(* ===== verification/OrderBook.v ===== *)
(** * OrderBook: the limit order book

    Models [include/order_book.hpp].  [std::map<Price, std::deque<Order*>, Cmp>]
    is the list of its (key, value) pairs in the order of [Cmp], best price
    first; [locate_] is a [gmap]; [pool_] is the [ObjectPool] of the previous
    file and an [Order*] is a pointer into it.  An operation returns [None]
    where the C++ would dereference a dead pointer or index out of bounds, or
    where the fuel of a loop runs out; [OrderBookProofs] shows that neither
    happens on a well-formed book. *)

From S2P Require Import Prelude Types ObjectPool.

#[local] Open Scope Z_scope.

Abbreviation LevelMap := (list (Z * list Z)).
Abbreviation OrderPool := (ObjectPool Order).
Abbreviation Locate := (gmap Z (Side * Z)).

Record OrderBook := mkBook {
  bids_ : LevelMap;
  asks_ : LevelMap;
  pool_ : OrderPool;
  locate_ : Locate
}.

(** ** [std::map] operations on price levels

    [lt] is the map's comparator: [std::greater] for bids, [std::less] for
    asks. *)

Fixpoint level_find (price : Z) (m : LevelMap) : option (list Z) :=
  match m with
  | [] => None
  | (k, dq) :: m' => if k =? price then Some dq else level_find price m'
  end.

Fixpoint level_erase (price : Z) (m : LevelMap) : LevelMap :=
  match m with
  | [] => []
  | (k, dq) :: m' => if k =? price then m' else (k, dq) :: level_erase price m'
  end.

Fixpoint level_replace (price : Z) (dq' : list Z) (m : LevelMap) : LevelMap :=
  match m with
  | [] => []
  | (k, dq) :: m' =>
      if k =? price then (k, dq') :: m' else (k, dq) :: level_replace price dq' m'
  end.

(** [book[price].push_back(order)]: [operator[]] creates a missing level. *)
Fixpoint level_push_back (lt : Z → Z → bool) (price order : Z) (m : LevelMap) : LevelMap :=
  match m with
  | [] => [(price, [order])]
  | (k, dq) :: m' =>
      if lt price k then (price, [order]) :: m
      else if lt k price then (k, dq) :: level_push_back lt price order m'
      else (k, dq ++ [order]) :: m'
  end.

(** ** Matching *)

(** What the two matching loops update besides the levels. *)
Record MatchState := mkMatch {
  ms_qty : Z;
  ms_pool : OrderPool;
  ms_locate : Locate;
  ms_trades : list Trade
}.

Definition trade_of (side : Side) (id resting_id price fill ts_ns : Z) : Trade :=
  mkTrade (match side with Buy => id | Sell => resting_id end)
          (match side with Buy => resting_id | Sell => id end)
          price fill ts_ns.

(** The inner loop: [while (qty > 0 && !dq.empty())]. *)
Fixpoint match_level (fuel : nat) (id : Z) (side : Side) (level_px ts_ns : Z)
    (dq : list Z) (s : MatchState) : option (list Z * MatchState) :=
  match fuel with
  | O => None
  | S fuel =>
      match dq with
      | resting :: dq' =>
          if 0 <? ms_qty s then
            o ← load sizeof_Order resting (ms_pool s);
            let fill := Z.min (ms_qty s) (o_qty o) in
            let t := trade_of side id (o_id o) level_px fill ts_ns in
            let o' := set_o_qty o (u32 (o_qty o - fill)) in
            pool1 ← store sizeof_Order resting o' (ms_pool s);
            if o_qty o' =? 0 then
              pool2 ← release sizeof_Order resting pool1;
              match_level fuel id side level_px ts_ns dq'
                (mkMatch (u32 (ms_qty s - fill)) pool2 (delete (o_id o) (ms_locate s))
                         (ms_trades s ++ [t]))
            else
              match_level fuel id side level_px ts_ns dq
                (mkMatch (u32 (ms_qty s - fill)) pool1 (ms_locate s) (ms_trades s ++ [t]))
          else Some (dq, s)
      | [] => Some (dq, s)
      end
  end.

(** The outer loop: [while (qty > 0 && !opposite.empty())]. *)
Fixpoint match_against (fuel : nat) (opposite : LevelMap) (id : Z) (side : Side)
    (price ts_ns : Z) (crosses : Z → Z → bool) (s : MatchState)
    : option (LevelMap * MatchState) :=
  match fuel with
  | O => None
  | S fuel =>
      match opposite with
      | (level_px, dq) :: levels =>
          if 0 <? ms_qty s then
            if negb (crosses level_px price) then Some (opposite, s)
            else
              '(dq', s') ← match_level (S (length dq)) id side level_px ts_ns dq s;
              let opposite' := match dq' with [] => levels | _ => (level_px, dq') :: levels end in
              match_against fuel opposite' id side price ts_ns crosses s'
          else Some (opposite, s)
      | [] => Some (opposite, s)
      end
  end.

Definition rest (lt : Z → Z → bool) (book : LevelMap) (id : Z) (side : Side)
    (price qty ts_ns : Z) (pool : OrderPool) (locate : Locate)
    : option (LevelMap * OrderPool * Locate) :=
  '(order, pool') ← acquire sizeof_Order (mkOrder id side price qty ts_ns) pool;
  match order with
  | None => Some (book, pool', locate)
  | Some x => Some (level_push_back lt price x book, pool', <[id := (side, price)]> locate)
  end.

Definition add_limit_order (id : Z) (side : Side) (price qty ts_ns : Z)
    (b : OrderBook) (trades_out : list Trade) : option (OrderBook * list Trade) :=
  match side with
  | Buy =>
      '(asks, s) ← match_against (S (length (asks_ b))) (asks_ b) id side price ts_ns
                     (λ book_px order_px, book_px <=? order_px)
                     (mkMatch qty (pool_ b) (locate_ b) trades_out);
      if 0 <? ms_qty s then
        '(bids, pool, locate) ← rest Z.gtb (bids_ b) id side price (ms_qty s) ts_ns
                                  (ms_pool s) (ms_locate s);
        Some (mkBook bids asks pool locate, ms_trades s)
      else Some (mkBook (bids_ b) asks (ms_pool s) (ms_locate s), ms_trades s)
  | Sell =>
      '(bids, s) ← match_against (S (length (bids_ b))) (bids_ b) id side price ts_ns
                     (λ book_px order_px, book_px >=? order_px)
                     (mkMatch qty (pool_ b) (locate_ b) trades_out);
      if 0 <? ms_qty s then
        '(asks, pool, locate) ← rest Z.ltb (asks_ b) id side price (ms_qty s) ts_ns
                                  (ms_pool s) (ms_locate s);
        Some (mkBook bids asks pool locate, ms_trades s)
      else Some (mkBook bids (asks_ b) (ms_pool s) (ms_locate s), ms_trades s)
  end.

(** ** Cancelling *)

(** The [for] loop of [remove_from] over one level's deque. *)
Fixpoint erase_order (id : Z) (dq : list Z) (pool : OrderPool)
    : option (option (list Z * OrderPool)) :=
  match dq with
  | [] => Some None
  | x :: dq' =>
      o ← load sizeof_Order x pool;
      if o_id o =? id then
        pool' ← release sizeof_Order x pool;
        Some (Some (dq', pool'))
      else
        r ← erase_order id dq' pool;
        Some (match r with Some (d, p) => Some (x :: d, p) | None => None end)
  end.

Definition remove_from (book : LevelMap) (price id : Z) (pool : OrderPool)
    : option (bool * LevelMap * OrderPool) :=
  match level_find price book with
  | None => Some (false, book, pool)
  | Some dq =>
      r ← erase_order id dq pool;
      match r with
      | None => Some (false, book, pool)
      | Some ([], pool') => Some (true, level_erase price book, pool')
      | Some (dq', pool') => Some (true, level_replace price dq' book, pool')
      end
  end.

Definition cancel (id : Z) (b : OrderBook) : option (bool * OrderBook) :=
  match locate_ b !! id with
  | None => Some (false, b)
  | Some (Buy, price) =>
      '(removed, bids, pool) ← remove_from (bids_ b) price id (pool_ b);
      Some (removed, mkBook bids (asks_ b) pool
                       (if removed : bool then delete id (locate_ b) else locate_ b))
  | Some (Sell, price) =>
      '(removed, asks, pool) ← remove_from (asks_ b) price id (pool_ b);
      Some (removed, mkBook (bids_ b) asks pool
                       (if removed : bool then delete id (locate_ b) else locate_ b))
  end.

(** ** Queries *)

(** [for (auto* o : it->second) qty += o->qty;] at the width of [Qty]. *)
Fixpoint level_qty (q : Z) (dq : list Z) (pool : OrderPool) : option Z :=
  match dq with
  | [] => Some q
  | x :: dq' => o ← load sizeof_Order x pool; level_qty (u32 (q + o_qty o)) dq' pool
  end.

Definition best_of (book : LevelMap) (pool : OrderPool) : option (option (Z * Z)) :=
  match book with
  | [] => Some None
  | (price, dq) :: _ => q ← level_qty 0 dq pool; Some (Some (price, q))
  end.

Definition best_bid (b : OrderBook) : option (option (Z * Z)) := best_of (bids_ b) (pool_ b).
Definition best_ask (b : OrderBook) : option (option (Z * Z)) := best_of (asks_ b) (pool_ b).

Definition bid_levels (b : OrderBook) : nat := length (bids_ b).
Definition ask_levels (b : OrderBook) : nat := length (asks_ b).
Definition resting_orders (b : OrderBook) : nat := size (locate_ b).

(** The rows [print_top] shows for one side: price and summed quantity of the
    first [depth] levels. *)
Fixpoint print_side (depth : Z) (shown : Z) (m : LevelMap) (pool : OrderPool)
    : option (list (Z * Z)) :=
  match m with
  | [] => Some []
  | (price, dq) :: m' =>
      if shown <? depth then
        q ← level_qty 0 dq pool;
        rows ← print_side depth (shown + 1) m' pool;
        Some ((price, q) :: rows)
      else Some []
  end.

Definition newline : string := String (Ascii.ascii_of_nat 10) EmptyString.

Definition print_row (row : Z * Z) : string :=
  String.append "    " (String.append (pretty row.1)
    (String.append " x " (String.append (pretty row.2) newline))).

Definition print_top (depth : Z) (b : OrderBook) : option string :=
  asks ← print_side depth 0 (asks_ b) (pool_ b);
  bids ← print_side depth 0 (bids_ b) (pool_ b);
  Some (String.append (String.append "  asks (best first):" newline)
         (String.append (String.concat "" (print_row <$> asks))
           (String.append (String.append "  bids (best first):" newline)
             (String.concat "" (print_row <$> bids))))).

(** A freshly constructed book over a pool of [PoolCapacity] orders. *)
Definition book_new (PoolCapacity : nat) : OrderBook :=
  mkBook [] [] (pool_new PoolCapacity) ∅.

*What to produce*: Go through the entries and return each line where the word "append" appears.

*Completed task*:
  String.append "    " (String.append (pretty row.1)
    (String.append " x " (String.append (pretty row.2) newline))).
  Some (String.append (String.append "  asks (best first):" newline)
         (String.append (String.concat "" (print_row <$> asks))
           (String.append (String.append "  bids (best first):" newline)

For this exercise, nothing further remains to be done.